In the process, they offered yet another installment -- is anyone keeping count? -- of how the fabled institution is more tone-deaf on faith than was Ludwig von Beethoven at the end of his life.
Here now, the "news," or perhaps, "alternate facts, faith division":
The makers of the “Star Wars” franchise on Monday [Jan. 23] announced the name of the films’ next installment -- “The Last Jedi” -- just as “Rogue One” hit $1 billion in global box office. Onscreen, it’s a great time to be a Jedi.
But Jedi is also a real-life religion that drew headlines last month when the Charity Commission for England and Wales ruled that it would not grant religious status to the Temple of the Jedi Order, a Jedi church. So, what is Jediism, and who is in the temple? We caught up with some practicing Jedi to find out.
What is Jediism?
Several Jedi communities exist around the world. Some call themselves religions, though others shy away from the word.

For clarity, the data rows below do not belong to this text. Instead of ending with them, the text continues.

(** The answers of everything the router calls but does not implement. *)
Record World := {
  w_listen : string → option error;
  w_accepts : list Conn;
  w_accept_err : error;
  w_certificate : string → result Certificate;
  w_http_serve : option error;
  w_dial : string → result Conn;
  w_pipe : Conn → Conn → option error;
  w_rack : result Rack;
  w_resource_proxy : string → string → result Stream;
  w_process_proxy : string → string → Z → result Stream;
  w_stream : option error;
  w_copy : option error;
  w_process_list : string → string → result (list Process);
  w_intn : nat → nat;
  w_net_pipe : Conn * Conn;
  w_upgrade : result Conn;
  w_handshake : result Conn;
  w_errc : option error
}.

(** ** A trace-and-error monad *)

Record M (A : Type) : Type := Run { trace : list event; outcome : result A }.
Arguments Run {A} trace outcome.
Arguments trace {A} m.
Arguments outcome {A} m.

#[global] Instance M_ret : MRet M := λ A a, Run [] (Ok a).

#[global] Instance M_bind : MBind M := λ A B f m,
  match outcome m with
  | Ok a => Run (trace m ++ trace (f a)) (outcome (f a))
  | Err e => Run (trace m) (Err e)
  end.

Definition emit (ev : event) : M unit := Run [ev] (Ok tt).

Definition fail {A} (e : error) : M A := Run [] (Err e).

Definition lift {A} (r : result A) : M A := Run [] r.

(** A call to the outside: the event, then the world's answer. *)
Definition call {A} (ev : event) (r : result A) : M A := Run [ev] r.

Definition of_err (o : option error) : result unit :=
  match o with None => Ok tt | Some e => Err e end.

(** [defer]: the clean-up runs when the body is left, whatever its outcome. *)
Definition defer {A} (cleanup : event) (body : M A) : M A :=
  Run (trace body ++ [cleanup]) (outcome body).
(** * libdragon-docker: the command-line wrapper [index.js]

    A shallow embedding of the script that drives the libdragon toolchain
    container: option resolution, the asynchronous actions (as command
    programs over the host's process runner), the path translation used by
    [install], and the argument dispatcher.

    Part I holds the definitions, Part II the properties the interface
    promises, Part III further properties of the script. *)

From Stdlib Require Import String Ascii List Bool Arith Lia.
Import ListNotations.
Open Scope string_scope.

(** * Part I: definitions *)

(** ** JavaScript strings *)

Module JS.

(** Truthiness of a string value: only the empty string is falsy. *)
Definition truthy (s : string) : bool :=
  match s with
  | EmptyString => false
  | String _ _ => true
  end.

(** [v || d] on an environment entry that may be undefined. *)
Definition or_default (v : option string) (d : string) : string :=
  match v with
  | Some s => if truthy s then s else d
  | None => d
  end.

(** [v === s] for an environment entry that may be undefined. *)
Definition strict_eq (v : option string) (s : string) : bool :=
  match v with
  | Some x => String.eqb x s
  | None => false
  end.

(** [s.split(c)] for a one-character separator, as head piece and rest. *)
Fixpoint split_by (is_sep : ascii -> bool) (s : string) : string * list string :=
  match s with
  | EmptyString => (EmptyString, [])
  | String c s' =>
      let (p, ps) := split_by is_sep s' in
      if is_sep c then (EmptyString, p :: ps) else (String c p, ps)
  end.

Definition fields (is_sep : ascii -> bool) (s : string) : list string :=
  let (p, ps) := split_by is_sep s in p :: ps.

(** [s.split(sep)] for a non-empty separator string; [skip] counts the
    characters of a separator occurrence that are still to be passed. *)
Fixpoint split_go (sep : string) (skip : nat) (s : string) : string * list string :=
  match s with
  | EmptyString => (EmptyString, [])
  | String c s' =>
      match skip with
      | S k => split_go sep k s'
      | O =>
          if String.prefix sep s then
            let (p, ps) := split_go sep (String.length sep - 1) s' in
            (EmptyString, p :: ps)
          else
            let (p, ps) := split_go sep 0 s' in
            (String c p, ps)
      end
  end.

Definition split (sep s : string) : list string :=
  let (p, ps) := split_go sep 0 s in p :: ps.

(** [s.indexOf(sep) >= 0]. *)
Fixpoint includes (sep s : string) : bool :=
  String.prefix sep s ||
  match s with
  | EmptyString => false
  | String _ s' => includes sep s'
  end.

(** [s.replace(new RegExp('\\' + c), r)]: the pattern is the escaped
    character [c] and carries no flag, so only the first occurrence of
    [c] is replaced. *)
Fixpoint replace_first (c : ascii) (r : string) (s : string) : string :=
  match s with
  | EmptyString => EmptyString
  | String x s' =>
      if Ascii.eqb x c then r ++ s' else String x (replace_first c r s')
  end.

(** The replacement a pattern with the global flag would perform. *)
Fixpoint replace_all (c : ascii) (r : string) (s : string) : string :=
  match s with
  | EmptyString => EmptyString
  | String x s' =>
      if Ascii.eqb x c then r ++ replace_all c r s'
      else String x (replace_all c r s')
  end.

(** lodash [_.uniq]: the first occurrence of every value is kept. *)
Fixpoint uniq (l : list string) : list string :=
  match l with
  | [] => []
  | x :: xs => x :: filter (fun y => negb (String.eqb x y)) (uniq xs)
  end.

Fixpoint last_char (s : string) : option ascii :=
  match s with
  | EmptyString => None
  | String c EmptyString => Some c
  | String _ s' => last_char s'
  end.

Definition ends_with (p : ascii -> bool) (s : string) : bool :=
  match last_char s with
  | Some c => p c
  | None => false
  end.

Definition starts_with (p : ascii -> bool) (s : string) : bool :=
  match s with
  | String c _ => p c
  | EmptyString => false
  end.

Definition to_lower_char (c : ascii) : ascii :=
  let n := nat_of_ascii c in
  if Nat.leb 65 n && Nat.leb n 90 then ascii_of_nat (n + 32) else c.
(** Lines 112 to 132, with [message] already rebound to [message["data"]]. *)
Definition make_message (message : json) : res types.Message :=
  let? data_message := py_get message "dataMessage" (JObj []) in
  let? username := py_get message "username" (JStr EmptyString) in
  let? source := py_get message "source" (JStr EmptyString) in
  let? text := py_get data_message "body" (JStr EmptyString) in
  let? source_device := py_get message "sourceDevice" JNull in
  let? timestamp := py_get data_message "timestamp" JNull in
  let? timestamp_iso := py_get message "timestampISO" JNull in
  let? group_info := py_get data_message "group" (JObj []) in
  let? items := py_get data_message "attachments" (JArr []) in
  let? items := py_iter items in
  let? attachments := make_attachments items in
  Ok {| types.username := username; types.source := source; types.text := text;
        types.source_device := source_device; types.timestamp := timestamp;
        types.timestamp_iso := timestamp_iso; types.attachments := attachments;
        types.group_info := group_info;
        types.group_list := types.default_group_list |}.

(** One turn of the loop body from line 104 on. The variable [message] is
    [None] while it has never been assigned; each outcome carries the value
    [message] is left with. *)
Inductive turn : Type :=
| Continue (message : json)
| Yields (m : types.Message) (message : json)
| Fails (e : exn).

Definition receive_turn (message : option json) : turn :=
  match message with
  | None => Fails (UnboundLocalError "message")
  | Some message =>
      match py_get message "type" JNull with
      | Raise e => Fails e
      | Ok t =>
          if negb (is_str "message" t) then Continue message
          else
            match py_getitem message "data" with
            | Raise e => Fails e
            | Ok data =>
                match py_contains "typing" data with
                | Raise e => Fails e
                | Ok true => Continue message
                | Ok false =>
                    match make_message data with
                    | Raise e => Fails e
                    | Ok m => Yields m data
                    end
                end
            end
      end
  end.

(** Lines 97 to 132: the loop over the lines, [message] being the value the
    variable has when the line arrives. *)
Fixpoint receive_loop (message : option json) (lines : gen string) : gen types.Message :=
  let body (message : option json) (rest : gen string) :=
    match receive_turn message with
    | Continue message => receive_loop (Some message) rest
    | Yields m message => Yield m (receive_loop (Some message) rest)
    | Fails e => GRaise e
    end in
  match lines with
  | GRaise e => GRaise e
  | Prints s rest => Prints s (receive_loop message rest)
  | Yield line rest =>
      match json_loads_str line with
      | Ok v => body (Some v) rest
      | Raise JSONDecodeError => Prints "Invalid JSON" (body message rest)
      | Raise e => GRaise e
      end
  end.

Definition receive_messages (self : Signal) : M (gen types.Message) :=
  s <- _get_socket self ;;
  emit (EvSend s [("type", JStr "subscribe"); ("username", JStr (username self))]) ;;;
  stream <- (fun w => (Ok (response (daemon w s)), w)) ;;
  ret (receive_loop None (readlines EmptyString stream)).

(** *** chat_handler *)

(** The [regex] argument: a pattern to compile, or a compiled one. *)
Inductive pattern : Type :=
| Source (p : string)
| Compiled (r : regex).

Definition default_order : Z := 100.

Definition order_of (r : registration) : Z := fst (fst r).

(** [chat_handler(regex, order)(func)]: the client with the handler
    registered. *)
Definition chat_handler (self : Signal) (regex : pattern) (order : Z) (func : func) : res Signal :=
  let? regex := match regex with
                | Compiled r => Ok r
                | Source p => re_compile p
                end in
  Ok {| username := username self; socket_path := socket_path self;
        _chat_handlers :=
          list_sort order_of (_chat_handlers self ++ [(order, regex, func)]) |}.

(** *** run_chat *)

(** Lines 225 to 228. *)
Definition unpack_reply (reply : pyret) : res (json * json) :=
  match reply with
  | RTuple [stop; reply] => Ok (stop, reply)
  | RTuple [] => Raise (ValueError "not enough values to unpack (expected 2, got 0)")
  | RTuple [_] => Raise (ValueError "not enough values to unpack (expected 2, got 1)")
  | RTuple _ => Raise (ValueError "too many values to unpack (expected 2)")
  | RValue reply => Ok (JBool true, reply)
  end.

(** Lines 230 to 236. *)
Definition send_reply (self : Signal) (message : types.Message) (reply : json) : M unit :=
  group_id <- lift (py_get (types.group_info message) "groupId" JNull) ;;
  if truthy group_id
  then send_group_message self group_id reply false
  else send_message self (types.source message) reply true.

(** Lines 215 to 240: the loop over the registrations. *)
Fixpoint dispatch (self : Signal) (message : types.Message) (handlers : list registration) : M unit :=
  match handlers with
  | [] => ret tt
  | (order, regex, func) :: rest =>
      emit (EvSearch (order, regex, func)) ;;;
      match types.text message with
      | JStr text =>
          match re_search regex text with
          | None => dispatch self message rest
          | Some match_ =>
              match call func message match_ with
              | Raise _ => dispatch self message rest
              | Ok reply =>
                  p <- lift (unpack_reply reply) ;;
                  send_reply self message (snd p) ;;;
                  if truthy (fst p) then ret tt
                  else dispatch self message rest
              end
          end
      | _ => raise TypeError
      end
  end.

(** Lines 212 to 240: what is done for one message. *)
Definition handle_message (self : Signal) (message : types.Message) : M unit :=
  if negb (truthy (types.text message)) then ret tt
  else dispatch self message (_chat_handlers self).

(** Lines 211 to 240: the loop over the messages. *)
Fixpoint run_loop (self : Signal) (messages : gen types.Message) : M unit :=
  match messages with
  | GRaise e => raise e
  | Prints s rest => emit (EvPrint s) ;;; run_loop self rest
  | Yield message rest => handle_message self message ;;; run_loop self rest
  end.

Definition run_chat (self : Signal) : M unit :=
  messages <- receive_messages self ;;
  run_loop self messages.

(** *** What the statements below speak of *)

(** The registrations searched, and the payloads written, in a log. *)
Fixpoint searches (l : list event) : list registration :=
  match l with
  | [] => []
  | EvSearch r :: rest => r :: searches rest
  | _ :: rest => searches rest
  end.

Fixpoint sent (l : list event) : list dict :=
  match l with
  | [] => []
  | EvSend _ payload :: rest => payload :: sent rest
  | _ :: rest => sent rest
  end.

(** The reads made: the socket and the size asked for. *)
Fixpoint reads (l : list event) : list (nat * nat) :=
  match l with
  | [] => []
  | EvRecv s bufsize :: rest => (s, bufsize) :: reads rest
  | _ :: rest => reads rest
  end.

(** The scan of [_send_command] passes over a line by one of its two
    [continue]s: the line does not hold the identifier, or it is a JSON
    object whose [id] is not the identifier. *)
Definition passed_over (msg_id : string) (line : string) : bool :=
  negb (contains msg_id line)
  || match json_loads_bytes line with
     | Ok (JObj d) =>
         negb (is_str msg_id (match dict_get d "id" with Some i => i | None => JNull end))
     | _ => false
     end.
(** * Cuda-Fractals: escape-time kernels, colouring and PPM output

    A shallow embedding of [fractals.cu].  Single precision values are
    IEEE 754 binary32 numbers and double precision values are binary64
    numbers, both carried by the Standard Library's [spec_float] with the
    operations of [SpecFloat] (round to nearest, ties to even, every
    operation rounded on its own).  C [int] values are integers in [Z];
    signed overflow is undefined in C and the image sizes considered here
    stay far below it.  The single precision library functions [sinf],
    [expf] and [logf] are not part of the program: they are the fields of
    the class [DeviceMath]. *)

From Stdlib Require Import ZArith Lia Bool List Permutation.
From Stdlib Require Import SpecFloat.
From Stdlib Require Import Reals Lra Machin.
From Stdlib Require Import Strings.Byte Strings.Ascii Strings.String.
From Stdlib Require Import Decimal DecimalZ DecimalPos DecimalN.
From stdpp Require Import base list gmap strings.
Import ListNotations.

Local Open Scope Z_scope.

(** ** Floating-point formats *)

Module F32.
Definition prec : Z := 24.
Definition emax : Z := 128.

Definition add := SFadd prec emax.
Definition sub := SFsub prec emax.
Definition mul := SFmul prec emax.
Definition div := SFdiv prec emax.
Definition sqrt := SFsqrt prec emax.
Definition abs := SFabs.
Definition opp := SFopp.
Definition ltb := SFltb.
Definition leb := SFleb.
(** * opensearch-dsl-js: the immutable query builder, embedded in Rocq

    The development follows the TypeScript sources:

    - [core/types.ts], [core/Query.ts]: the base class [Query] with its
      constructor, [toJSON], [_deepClone], [_recordOperation],
      [_createNew], [when], [unless] and [equals];
    - [queries/BoolQuery.ts], [queries/TermQuery.ts],
      [queries/RangeQuery.ts], [queries/NestedQuery.ts],
      [queries/DisMaxQuery.ts], [queries/BoostingQuery.ts];
    - [Q.ts]: the small factory.

    JavaScript data is modelled as trees ([value]); every object and array
    node carries the flag that [Object.freeze] sets.  Query instances live in
    a store ([heap]) and are handled through references, as in the source:
    a method receives [this] as a reference, a constructor allocates.  The
    module-level counter [queryIdCounter], the clock behind [Date.now()] and
    the generator behind [Math.random()] are fields of the [world] that every
    effectful function threads.

    Objects are ordinary data objects: own enumerable string-keyed data
    properties, in the order in which JavaScript enumerates them.
    Prototype chains, accessors, symbols, sparse arrays and the rounding
    of IEEE doubles are outside the model; the one place where the
    prototype shows, the assignment to [__proto__] in [_deepClone], is
    modelled by its effect on the own properties. *)

From Stdlib Require Import ZArith QArith String Ascii List Bool Lia.
From Stdlib Require Import DecimalString DecimalNat DecimalZ.
From stdpp Require Import base tactics option list.

Import ListNotations.
Local Open Scope string_scope.
Local Open Scope list_scope.
(** * go-rest: the resource-handler dispatch pipeline

    A shallow embedding of [server/handler.go] (package [server]: the
    per-verb request handlers and [sendResponse]) and of the [rest] package's
    [BaseResourceHandler] and [resourceHandlerProxy], with the properties the
    specification states about them.

    Go values are modelled as follows: [int] as [Z], [string] as [string],
    a nil-able interface or map as an [option], a function that may panic
    as an [outcome], a function with effects as a computation of the monad
    [M] over the store it works on, and a slice of pointers as a list of
    locations into a heap. *)

From Stdlib Require Import ZArith String List.
From stdpp Require Import base option list strings gmap.

(** ** Panics and effects *)

(** What a call of a Go function ends in: it returns, or it panics with a
    message that unwinds through every caller (nothing here recovers). *)
Inductive outcome (A : Type) : Type :=
| Return (a : A)
| Panic (msg : string).
Arguments Return {A} a.
Arguments Panic {A} msg.

(** A Go function that reads and writes a store [St] and may panic. *)
Definition M (St A : Type) : Type := St -> outcome (A * St).

#[global] Instance M_ret {St} : MRet (M St) :=
  fun A (a : A) (s : St) => Return (a, s).

#[global] Instance M_bind {St} : MBind (M St) :=
  fun A B (f : A -> M St B) (c : M St A) (s : St) =>
    match c s with
    | Return (a, s') => f a s'
    | Panic msg => Panic msg
    end.

(** [panic(msg)] as a computation. *)
Definition panic {St A} (msg : string) : M St A := fun _ => Panic msg.

(** ** Errors *)

(** The [error] values these files produce or pass on.  [NotImplemented] is
    the value of [rest.NotImplemented(reason)].

    Modelled from the spec: the constructor function [NotImplemented] is
    declared outside these files; the spec lists NotImplemented as an error
    kind of its own, distinguishable from the others. *)
Inductive error : Type :=
| SyntaxError (msg : string)
| UnmarshalTypeError (value : string)
| NotImplemented (reason : string)
| OtherError (msg : string).

Definition isNotImplemented (e : error) : bool :=
  match e with NotImplemented _ => true | _ => false end.

(** ** encoding/json *)

(** A JSON value.  A number keeps its literal. *)
#[warnings="-register-all"]
Inductive json : Type :=
| JNull
| JBool (b : bool)
| JNumber (literal : string)
| JString (s : string)
| JArray (items : list json)
| JObject (members : list (string * json)).

(** [type Payload map[string]interface{}]; [None] is the nil map. *)
Abbreviation Payload := (option (gmap string json)).

(** What [json.NewDecoder(body)] finds in a request body: no JSON value (the
    stream is empty, truncated or malformed; reading it gives the error), or
    a first JSON value. *)
Inductive Body : Type :=
| NoValue (e : error)
| NextValue (v : json).

(** [var data map[string]interface{}; err := decoder.Decode(&data)] as the
    pair [(data, err)].  encoding/json is Go's standard library; these are
    its documented rules for a map target: an object fills a fresh map (a
    later member replaces an earlier one of the same name), null sets the
    map to nil and is no error, any other value leaves the map as it was
    (nil) and gives an UnmarshalTypeError naming the value's kind. *)
Definition Decode (b : Body) : Payload * option error :=
  match b with
  | NoValue e => (None, Some e)
  | NextValue (JObject members) =>
      (Some (foldl (fun m kv => <[kv.1 := kv.2]> m) ∅ members), None)
  | NextValue JNull => (None, None)
  | NextValue (JBool _) => (None, Some (UnmarshalTypeError "bool"))
  | NextValue (JNumber _) => (None, Some (UnmarshalTypeError "number"))
  | NextValue (JString _) => (None, Some (UnmarshalTypeError "string"))
  | NextValue (JArray _) => (None, Some (UnmarshalTypeError "array"))
  end.

Definition isObject (v : json) : bool :=
  match v with JObject _ => true | _ => false end.

Definition isNull (v : json) : bool :=
  match v with JNull => true | _ => false end.

(** ** net/http status codes *)

Definition StatusOK : Z := 200.
Definition StatusCreated : Z := 201.
Definition StatusInternalServerError : Z := 500.
Definition StatusNotImplemented : Z := 501.

(** ** Package context *)

Module context.
Section Contexts.
Context {Resource : Type}.

(** What [SetResult] stores (an [interface{}]): nil, one resource, or the
    slice a list read returns. *)
Inductive Value : Type :=
| Nil
| One (r : Resource)
| Many (rs : list Resource).

(** A [Resource] returned by an operation, which may be nil, as the
    [interface{}] handed to [SetResult]. *)
Definition ofResource (r : option Resource) : Value :=
  match r with Some x => One x | None => Nil end.
(** * Path-addressed secret store: the three Ansible modules over a KeePass tree

    Shallow embedding of [secret_writer.py], [secret_reader.py] and
    [group_reader.py].  The modules drive an already opened database handle
    ([db], a [PyKeePass] object); the handle is modelled as an explicit state
    (the group tree plus the list of calls made on the handle) threaded
    through a small state-and-exception monad.  Strings are sequences of
    code points below 256; dictionaries are finite maps. *)

From Stdlib Require Import ZArith Ascii String.
From stdpp Require Import gmap strings list fin_maps.

Local Open Scope string_scope.
Local Open Scope list_scope.
Local Open Scope stdpp_scope.

(** ** Python strings and lists *)

Module Py.

(** [s.split(sep)] for a one-character separator: the pieces between the
    separators, empty pieces included; never the empty list. *)
Fixpoint split (sep : ascii) (s : string) : list string :=
  match s with
  | EmptyString => [ EmptyString ]
  | String c s' =>
      if Ascii.eqb c sep then EmptyString :: split sep s'
      else match split sep s' with
           | [] => [ String c EmptyString ]
           | x :: xs => String c x :: xs
           end
  end.

(** Code points below 256 that [str.isspace] accepts. *)
Definition is_space_char (c : ascii) : bool :=
  let n := nat_of_ascii c in
  ((9 <=? n)%nat && (n <=? 13)%nat) || ((28 <=? n)%nat && (n <=? 32)%nat)
  || (n =? 133)%nat || (n =? 160)%nat.

Fixpoint all_space (s : string) : bool :=
  match s with
  | EmptyString => true
  | String c s' => is_space_char c && all_space s'
  end.

(** [s.isspace()]: at least one character, all of them whitespace. *)
Definition isspace (s : string) : bool :=
  match s with
  | EmptyString => false
  | String _ _ => all_space s
  end.

(** Truth value of a string and of an optional string ([None] and [''] are
    false). *)
Definition truthy (s : string) : bool := negb (String.eqb s EmptyString).

Definition truthy_opt (o : option string) : bool :=
  match o with
  | Some s => truthy s
  | None => false
  end.

(** [[e for e in path if e]] *)
Definition compact (path : list string) : list string :=
  List.filter truthy path.

(** [l[i]] with Python's negative indices; [None] stands for [IndexError]. *)
Definition index {A} (l : list A) (i : Z) : option A :=
  let n := Z.of_nat (length l) in
  if (0 <=? i)%Z then l !! Z.to_nat i
  else if (- n <=? i)%Z then l !! Z.to_nat (n + i)
  else None.

End Py.

(** ** The tree store

    The store collaborator (the [pykeepass] handle the modules receive) is
    not part of the repository.  Sections 3 and 6 of the specification give
    its data model and its primitives: exact-path group lookup, exact-path
    entry lookup, group and entry creation under a given parent, entry
    deletion and [save]; the definitions of this part follow them.  Groups
    and entries are Python objects with identity; an object is designated
    here by its position in the tree.  The primitives keep the position of
    every group stable; deleting an entry shifts the entries after it, and
    the modules do not use an entry object after deleting it. *)

Module Entry.
(** Modelled from the spec: the entry of the store collaborator, a named
    leaf with optional username, optional password, optional URL and a
    mapping of custom-property names to string values. *)
Record t := mk {
  title : string;
  username : option string;
  password : option string;
  url : option string;
  custom_properties : gmap string string
}.

Definition set_custom_property (key value : string) (e : t) : t :=
  mk (title e) (username e) (password e) (url e)
     (<[key := value]> (custom_properties e)).
End Entry.

Module Group.
(** Modelled from the spec: the group of the store collaborator, a named
    node with its child groups and its entries, both in the store's order;
    names are not required to be unique. *)
#[warning="-register-all"] Inductive t := mk {
  name : string;
  subgroups : list t;
  entries : list Entry.t
}.

Definition with_subgroups (f : list t → list t) (g : t) : t :=
  mk (name g) (f (subgroups g)) (entries g).

Definition with_entries (f : list Entry.t → list Entry.t) (g : t) : t :=
  mk (name g) (subgroups g) (f (entries g)).

(** A freshly created group: no children. *)
Definition fresh (group_name : string) : t := mk group_name [] [].
End Group.

(** A group object: the child positions leading to it from the root group. *)
Definition GroupRef := list nat.

(** [db.root_group] as an object. *)
Definition root_group_ref : GroupRef := [].

(** An entry object: its group and its position among the group's entries. *)
Definition EntryRef := (GroupRef * nat)%type.

Fixpoint get_group (r : GroupRef) (g : Group.t) : option Group.t :=
  match r with
  | [] => Some g
  | i :: r' =>
      match Group.subgroups g !! i with
      | Some c => get_group r' c
      | None => None
      end
  end.

Definition get_entry (e : EntryRef) (g : Group.t) : option Entry.t :=
  match get_group e.1 g with
  | Some h => Group.entries h !! e.2
  | None => None
  end.

Fixpoint alter_group (f : Group.t → Group.t) (r : GroupRef) (g : Group.t)
  : Group.t :=
  match r with
  | [] => f g
  | i :: r' => Group.with_subgroups (alter (alter_group f r') i) g
  end.

Definition alter_entry (f : Entry.t → Entry.t) (e : EntryRef) (g : Group.t)
  : Group.t :=
  alter_group (Group.with_entries (alter f e.2)) e.1 g.

(** [element.path] of a group: the names from below the root group down to
    the group itself. *)
Fixpoint group_path (r : GroupRef) (g : Group.t) : option (list string) :=
  match r with
  | [] => Some []
  | i :: r' =>
      match Group.subgroups g !! i with
      | Some c => cons (Group.name c) <$> group_path r' c
      | None => None
      end
  end.

(** [entry.path]: the path of the entry's group followed by the title. *)
Definition entry_path (e : EntryRef) (g : Group.t) : option (list string) :=
  match group_path e.1 g, get_entry e g with
  | Some p, Some x => Some (p ++ [Entry.title x])
  | _, _ => None
  end.

(** Modelled from the spec: exact-path group lookup of the store
    collaborator.  Every group whose path is [path], segment by segment and
    by equality of strings, in the store's order; the empty path is the root
    group. *)
Fixpoint group_matches (path : list string) (g : Group.t) : list GroupRef :=
  match path with
  | [] => [ [] ]
  | s :: rest =>
      mjoin (imap (λ i c, if decide (Group.name c = s)
                          then cons i <$> group_matches rest c
                          else [])
                  (Group.subgroups g))
  end.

Interest in the religious potential in “Star Wars” first bubbled up online in the early 1990s, Michael Kitchen, one of several directors of the Temple of the Jedi Order, said in a recent interview.
The religion exploded into the mainstream in 2001, when fans in several countries listed Jediism as a religion on their local census. Hundreds of thousands did so. For many, it was a joke. But the phenomenon led others who were serious about Jediism to start considering the possibility of full religious status.